Скорчившись, с окровавленными коленями, я лежал на усыпанной сосновой хвоей холодной земле и пытался вспомнить, как давно я уже человек.
Меня окружало белесо-голубое утро, вокруг колыхался туман, окрашивавший все в пастельные тона. В воздухе резко пахло кровью, фекалиями и стоялой водой. Мне хватило одного взгляда на собственные руки, чтобы понять, откуда все эти запахи. От озера меня отделяло несколько ярдов, а между мной и водой лежала на боку мертвая олениха. Кожа у нее с ребер была содрана клочьями, открывая взгляду тошнотворный натюрморт из внутренностей. Это в ее крови были мои колени, да и руки тоже, как я только что заметил. В вышине, неразличимые в густом тумане, перекрикивались вороны, предвкушая поживу.
Я огляделся по сторонам в поисках других волков, которые, очевидно, помогали мне задрать олениху, но они покинули меня.

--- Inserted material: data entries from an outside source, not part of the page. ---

Lemma C9_witness :
  should_exclude_object
    (mkObject 0 "base" "CAMERA" (box_of (mkVec 0 0 0) (mkVec 1 1 0))
              identity_matrix (mkVec 0 0 0) (mkVec 0 0 0) "ORTHO" 6 0 true)
  = Ok false.
Proof.
  apply C9_non_mesh_retained. simpl. discriminate.
Defined.

(** ** Bounding rectangle accumulation *)

Lemma py_min2_cases (a b : Q) :
  (py_min2 a b = a \/ py_min2 a b = b) /\ py_min2 a b <= a /\ py_min2 a b <= b.
Proof.
  unfold py_min2. destruct (Qltb b a) eqn:E.
  - apply Qltb_lt in E. repeat split; auto; lra.
  - apply Qltb_ge in E. repeat split; auto; lra.
Qed.

Lemma py_max2_cases (a b : Q) :
  (py_max2 a b = a \/ py_max2 a b = b) /\ a <= py_max2 a b /\ b <= py_max2 a b.
Proof.
  unfold py_max2. destruct (Qltb a b) eqn:E.
  - apply Qltb_lt in E. repeat split; auto; lra.
  - apply Qltb_ge in E. repeat split; auto; lra.
Qed.

Lemma fold_ext_min_fin (xs : list Q) : forall a,
  exists m, fold_left ext_min xs (Fin a) = Fin m
            /\ m <= a /\ (forall x, In x xs -> m <= x) /\ (m = a \/ In m xs).
Proof.
  induction xs as [|x xs IH]; intro a; simpl.
  - exists a. repeat split; auto; try lra. intros x [].
  - destruct (IH (py_min2 a x)) as (m & Hm & Hle & Hall & Hin).
    destruct (py_min2_cases a x) as (Hc & Ha & Hx).
    exists m. split; [exact Hm|]. split; [lra|]. split.
    + intros y [<-|Hy]; [lra|auto].
    + destruct Hin as [->|Hin]; [|auto]. destruct Hc as [->| ->]; auto.
Qed.

Lemma fold_ext_max_fin (xs : list Q) : forall a,
  exists m, fold_left ext_max xs (Fin a) = Fin m
            /\ a <= m /\ (forall x, In x xs -> x <= m) /\ (m = a \/ In m xs).
Proof.
  induction xs as [|x xs IH]; intro a; simpl.
  - exists a. repeat split; auto; try lra. intros x [].
  - destruct (IH (py_max2 a x)) as (m & Hm & Hle & Hall & Hin).
    destruct (py_max2_cases a x) as (Hc & Ha & Hx).
    exists m. split; [exact Hm|]. split; [lra|]. split.
    + intros y [<-|Hy]; [lra|auto].
    + destruct Hin as [->|Hin]; [|auto]. destruct Hc as [->| ->]; auto.
Qed.

(** From the sentinel, the fold over a non-empty list is its minimum. *)
Lemma fold_ext_min_spec (xs : list Q) :
  xs <> [] -> exists m, fold_left ext_min xs PInf = Fin m /\ is_min xs m.
Proof.
  destruct xs as [|x xs]; [congruence|]. intros _. simpl.
  destruct (fold_ext_min_fin xs x) as (m & Hm & Hle & Hall & Hin).
  exists m. split; [exact Hm|]. split.
  - intros y [<-|Hy]; auto.
  - exists m. split; [|reflexivity]. destruct Hin as [->|Hin]; simpl; auto.
Qed.

Lemma fold_ext_max_spec (xs : list Q) :
  xs <> [] -> exists m, fold_left ext_max xs NInf = Fin m /\ is_max xs m.
Proof.
  destruct xs as [|x xs]; [congruence|]. intros _. simpl.
  destruct (fold_ext_max_fin xs x) as (m & Hm & Hle & Hall & Hin).
  exists m. split; [exact Hm|]. split.
  - intros y [<-|Hy]; auto.
  - exists m. split; [|reflexivity]. destruct Hin as [->|Hin]; simpl; auto.
Qed.

(** The two nested loops visit the world-space corners in order. *)
Lemma fold_add_vertex (mw : matrix) (vs : list vec3) : forall b,
  fold_left (add_vertex mw) vs b =
  mkBounds (fold_left ext_min (map vx (map (mat_vec mw) vs)) (min_x b))
           (fold_left ext_max (map vx (map (mat_vec mw) vs)) (max_x b))
           (fold_left ext_min (map vy (map (mat_vec mw) vs)) (min_y b))
           (fold_left ext_max (map vy (map (mat_vec mw) vs)) (max_y b)).
Proof.
  induction vs as [|v vs IH]; intro b.
  - now destruct b.
  - simpl fold_left at 1. rewrite IH. reflexivity.
Qed.

Lemma scene_points_cons (o : object) (meshes : list object) :
  scene_points (o :: meshes) = (world_corners o ++ scene_points meshes)%list.
Proof. reflexivity. Qed.

Lemma fold_add_object (meshes : list object) : forall b,
  fold_left add_object meshes b =
  mkBounds (fold_left ext_min (map vx (scene_points meshes)) (min_x b))
           (fold_left ext_max (map vx (scene_points meshes)) (max_x b))
           (fold_left ext_min (map vy (scene_points meshes)) (min_y b))
           (fold_left ext_max (map vy (scene_points meshes)) (max_y b)).
Proof.
  induction meshes as [|o meshes IH]; intro b.
  - now destruct b.
  - simpl fold_left at 1. rewrite IH.
    rewrite scene_points_cons, !map_app, !fold_left_app.
    unfold add_object, world_corners. rewrite fold_add_vertex. reflexivity.
Qed.

Lemma scene_points_nonempty (meshes : list object) :
  meshes <> [] -> scene_points meshes <> [].
Proof.
  destruct meshes as [|o meshes]; [congruence|]. intros _. discriminate.
Qed.

(** After the loops the four accumulators are finite and hold the bounding
    rectangle of all world-space corners. *)
Lemma bounds_finite (meshes : list object) :
  meshes <> [] ->
  exists x0 x1 y0 y1,
    scene_bounds meshes = mkBounds (Fin x0) (Fin x1) (Fin y0) (Fin y1)
    /\ bounding_rect (scene_points meshes) x0 x1 y0 y1.
Proof.
  intro Hne. apply scene_points_nonempty in Hne.
  assert (Hx : map vx (scene_points meshes) <> []).
  { destruct (scene_points meshes); [congruence|discriminate]. }
  assert (Hy : map vy (scene_points meshes) <> []).
  { destruct (scene_points meshes); [congruence|discriminate]. }
  destruct (fold_ext_min_spec _ Hx) as (x0 & Ex0 & Hx0).
  destruct (fold_ext_max_spec _ Hx) as (x1 & Ex1 & Hx1).
  destruct (fold_ext_min_spec _ Hy) as (y0 & Ey0 & Hy0).
  destruct (fold_ext_max_spec _ Hy) as (y1 & Ey1 & Hy1).
  exists x0, x1, y0, y1. split.
  - unfold scene_bounds. rewrite fold_add_object. simpl.
    now rewrite Ex0, Ex1, Ey0, Ey1.
  - repeat split; try apply Hx0; try apply Hx1; try apply Hy0; try apply Hy1.
Qed.

Lemma is_min_unique (xs : list Q) (a b : Q) :
  is_min xs a -> is_min xs b -> a == b.
Proof.
  intros [La (x & Hx & Ex)] [Lb (y & Hy & Ey)].
  specialize (La y Hy). specialize (Lb x Hx). lra.
Qed.

Lemma is_max_unique (xs : list Q) (a b : Q) :
  is_max xs a -> is_max xs b -> a == b.
Proof.
  intros [La (x & Hx & Ex)] [Lb (y & Hy & Ey)].
  specialize (La y Hy). specialize (Lb x Hx). lra.
Qed.

Lemma is_min_app (xs ys : list Q) (a b : Q) :
  is_min xs a -> is_min ys b -> a <= b -> is_min (xs ++ ys) a.
Proof.
  intros [La (x & Hx & Ex)] [Lb _] Hab. split.
  - intros z Hz. apply in_app_or in Hz. destruct Hz as [Hz|Hz].
    + auto.
    + specialize (Lb z Hz). lra.
  - exists x. split; [apply in_or_app; auto|exact Ex].
Qed.

Lemma is_max_app (xs ys : list Q) (a b : Q) :
  is_max xs a -> is_max ys b -> a <= b -> is_max (xs ++ ys) b.
Proof.
  intros [La _] [Lb (y & Hy & Ey)] Hab. split.
  - intros z Hz. apply in_app_or in Hz. destruct Hz as [Hz|Hz].
    + specialize (La z Hz). lra.
    + auto.
  - exists y. split; [apply in_or_app; auto|exact Ey].
Qed.

(** ** Auto-framing *)

Lemma inject_pos_nonzero (p : positive) : ~ inject_Z (Zpos p) == 0.
Proof. unfold Qeq. simpl. lia. Qed.

Lemma inject_pos_gt0 (p : positive) : 0 < inject_Z (Zpos p).
Proof. unfold Qlt. simpl. lia. Qed.

Lemma aspect_pos (w : bpy) : 0 < aspect_of w.
Proof.
  unfold aspect_of. apply Qlt_shift_div_l.
  - apply inject_pos_gt0.
  - rewrite Qmult_0_l. apply inject_pos_gt0.
Qed.

Lemma update_obj_compose (i : nat) (f g : object -> object) (l : list object) :
  (forall o, oid (f o) = oid o) ->
  update_obj i g (update_obj i f l) = update_obj i (fun o => g (f o)) l.
Proof.
  intro Hf. unfold update_obj. rewrite map_map. apply map_ext. intro o.
  destruct (Nat.eqb (oid o) i) eqn:E.
  - now rewrite Hf, E.
  - now rewrite E.
Qed.

(** What [fit_camera_to_objects] computes when the scene has a mesh. *)
Lemma fit_camera_run (camera : nat) (padding : Q) (w : bpy) :
  filter is_mesh (objects (scene w)) <> [] ->
  exists x0 x1 y0 y1,
    bounding_rect (scene_points (filter is_mesh (objects (scene w))))
                  x0 x1 y0 y1
    /\ fit_camera_to_objects camera padding w =
       Ok (tt, framed camera
                 (chosen_scale (x1 - x0) (y1 - y0) (aspect_of w) padding)
                 ((x0 + x1) / 2) ((y0 + y1) / 2) w).
Proof.
  intro Hne.
  destruct (bounds_finite _ Hne) as (x0 & x1 & y0 & y1 & Hb & Hrect).
  exists x0, x1, y0, y1. split; [exact Hrect|].
  unfold fit_camera_to_objects, bind at 1, scene_objects.
  destruct (filter is_mesh (objects (scene w))) as [|m ms] eqn:Em;
    [congruence|].
  rewrite Hb. unfold bind at 1, scene_render.
  unfold bind at 1, lift at 1.
  rewrite (py_div_ok _ _ (inject_pos_nonzero _)). fold (aspect_of w).
  unfold bind at 1, lift at 1.
  assert (Ha : ~ aspect_of w == 0).
  { pose proof (aspect_pos w) as P. intro E. rewrite E in P.
    exact (Qlt_irrefl _ P). }
  rewrite (py_div_ok _ _ Ha).
  unfold framed, chosen_scale.
  rewrite <- (update_obj_compose camera
                (fun o => set_location_x ((x0 + x1) / 2) (set_ortho_scale _ o))
                (set_location_y ((y0 + y1) / 2))) by reflexivity.
  rewrite <- (update_obj_compose camera (set_ortho_scale _)
                (set_location_x ((x0 + x1) / 2))) by reflexivity.
  destruct (Qltb (y1 - y0) ((x1 - x0) / aspect_of w)); reflexivity.
Qed.


Lemma chosen_scale_spec (W H a p : Q) :
  0 < a ->
  (W < H * a -> chosen_scale W H a p == H * a * p)
  /\ (~ W < H * a -> chosen_scale W H a p == W * p).
Proof.
  intro Ha. assert (E : W == W / a * a) by (field; lra).
  unfold chosen_scale. destruct (Qltb H (W / a)) eqn:L.
  - apply Qltb_lt in L. split; intro C.
    + exfalso. nra.
    + reflexivity.
  - apply Qltb_ge in L. split; intro C.
    + reflexivity.
    + assert (E' : W == H * a) by (apply Qle_antisym; nra).
      rewrite E'. reflexivity.
Qed.

Lemma has_mesh_filter (w : bpy) :
  has_mesh w <-> filter is_mesh (objects (scene w)) <> [].
Proof.
  split.
  - intros (o & Hin & Hty) E.
    assert (H : In o (filter is_mesh (objects (scene w)))).
    { apply filter_In. split; trivial. unfold is_mesh.
      now rewrite Hty. }
    now rewrite E in H.
  - intro H. destruct (filter is_mesh (objects (scene w))) as [|o l] eqn:E;
      [congruence|].
    assert (Hin : In o (filter is_mesh (objects (scene w))))
      by (rewrite E; now left).
    apply filter_In in Hin. destruct Hin as [Hin Hm].
    exists o. split; trivial. now apply String.eqb_eq.
Qed.

Lemma Forall2_update_obj (R : object -> object -> Prop) (i : nat)
  (f : object -> object) (l : list object) :
  (forall o, R o (if Nat.eqb (oid o) i then f o else o)) ->
  Forall2 R l (update_obj i f l).
Proof.
  intro H. induction l as [|o l IH]; simpl; constructor; auto.
Qed.

(** C7: in a scene without mesh objects [fit_camera_to_objects] returns at
    once: no exception is raised and the host state, in particular the
    camera's orthographic scale and location, is exactly what it was. *)
Theorem C7_no_mesh_noop (camera : nat) (padding : Q) (w : bpy) :
  ~ has_mesh w ->
  fit_camera_to_objects camera padding w = Ok (tt, w).
Proof.
  intro H. rewrite has_mesh_filter in H.
  unfold fit_camera_to_objects, bind, scene_objects.
  destruct (filter is_mesh (objects (scene w))); [reflexivity|].
  exfalso. apply H. discriminate.
Qed.

Lemma C7_witness :
  fit_camera_to_objects 2 default_padding no_mesh_host = Ok (tt, no_mesh_host).
Proof.
  apply C7_no_mesh_noop.
  intros (o & Hin & Hty). simpl in Hin.
  destruct Hin as [<-|[<-|[]]]; discriminate Hty.
Defined.

(** Reading an updated camera back from the scene. *)
Lemma camera_update_framed (camera : nat) (P : object -> Prop)
  (f : object -> object) (objs : list object) :
  (forall o, oid (f o) = oid o) -> (forall o, P (f o)) ->
  camera_update camera P objs (update_obj camera f objs).
Proof.
  intros Hid HP. unfold camera_update. apply Forall2_update_obj. intro o.
  destruct (Nat.eqb (oid o) camera); auto.
Qed.

Lemma camera_update_In (camera : nat) (P : object -> Prop)
  (objs objs' : list object) (o : object) :
  camera_update camera P objs objs' -> In o objs -> oid o = camera ->
  exists c, In c objs' /\ oid c = camera /\ P c.
Proof.
  intros H. induction H as [|x x' l l' Hx _ IH]; intros Hin Ho;
    [contradiction|].
  destruct Hin as [->|Hin].
  - rewrite Ho, Nat.eqb_refl in Hx. destruct Hx as [Hi HP].
    exists x'. split; [now left|]. split; [congruence|exact HP].
  - destruct (IH Hin Ho) as (c & Hc & Hi & HP).
    exists c. split; [now right|auto].
Qed.

Lemma camera_update_other (camera : nat) (P : object -> Prop)
  (objs objs' : list object) (o : object) :
  camera_update camera P objs objs' -> In o objs -> oid o <> camera ->
  In o objs'.
Proof.
  intros H. induction H as [|x x' l l' Hx _ IH]; intros Hin Ho;
    [contradiction|].
  destruct Hin as [->|Hin].
  - apply Nat.eqb_neq in Ho. rewrite Ho in Hx. subst x'. now left.
  - right. now apply IH.
Qed.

Впрочем, более справедливо было бы сказать, что это я их покинул, против своей воли превратившись в человека.
Краем глаза я заметил какое-то слабое шевеление. До меня не сразу дошло, что это была олениха. Вернее, ее глаз. Она моргнула, и я понял, что ее взгляд устремлен прямо на меня. Она была еще жива. Забавно, насколько два живых существа могут быть схожи и одновременно различны. В выражении ее влажных черных глаз было что-то такое, отчего у меня защемило сердце. Пожалуй, это была… покорность. Или всепрощение. Она покорилась своей судьбе — быть съеденной заживо.
— Господи, — прошептал я и медленно поднялся на ноги, чтобы не напугать ее еще больше. Она даже не шелохнулась, только моргнула. Мне хотелось отойти, дать ей место, позволить скрыться, но голые кости и вывалившиеся кишки говорили о том, что ей уже никуда не убежать. Я уничтожил ее тело.
Мои губы дрогнули в горькой улыбке. Вот он, мой блестящий план в действии. Я так хотел перестать быть Коулом, забыть всю свою прошлую жизнь. И что из этого вышло? Я стоял голый, весь в крови и желудок сводило от голода, а под ногами у меня лежала пища для существа, которым я больше не был.
Олениха снова моргнула все с тем же кротким выражением в глазах, и меня замутило.
Я не мог уйти и бросить ее лежать здесь. Просто не мог. Я быстро огляделся по сторонам, чтобы сообразить, где нахожусь; до сторожки было минут двадцать ходу. И еще десять до дома, если в сторожке не найдется ничего, чем можно было бы ее прикончить. Итого от сорока минут до часу ей придется лежать здесь с кишками наружу.
Можно было бы просто уйти. Она ведь все равно умирала. Ничего поделать тут было уже нельзя, в конце концов, кого волнуют страдания оленихи?
Она снова моргнула, безропотная и покорная. Меня. Они волновали меня.
Я огляделся по сторонам в поисках чего-нибудь, что можно было бы использовать в качестве орудия. Все булыжники на берегу были слишком мелкими, чтобы можно было ими воспользоваться, да и все равно рука у меня не поднялась бы размозжить ей голову камнем. Я перебрал в уме все, что мне было известно об анатомии и мгновенной гибели в автокатастрофах. Потом перевел взгляд обратно на ее ободранные ребра.
Сглотнул.
На то, чтобы найти достаточно острый сук, ушел всего миг.
Ее глаз обратился на меня, черный и бездонный, передняя нога подергивалась в воспоминании о беге. Что-то леденящее душу было в ужасе, скованном этим безмолвием. В чувстве, которое она не могла больше выразить действием.
— Прости, — сказал я ей. — Я не хочу делать тебе больно.
И воткнул сук ей между ребер.
И еще раз.
Она закричала. Этот пронзительный крик не был ни человеческим, ни звериным — он был где-то посередине, чудовищный звук из тех, что не забываются никогда, сколько бы ласкающих слух звуков ни довелось слышать после. Потом она смолкла, потому что в разорванных легких не осталось больше воздуха.
Она была мертва, и я ей завидовал. Я должен был выяснить, как навсегда остаться волком. Потому что больше так не мог.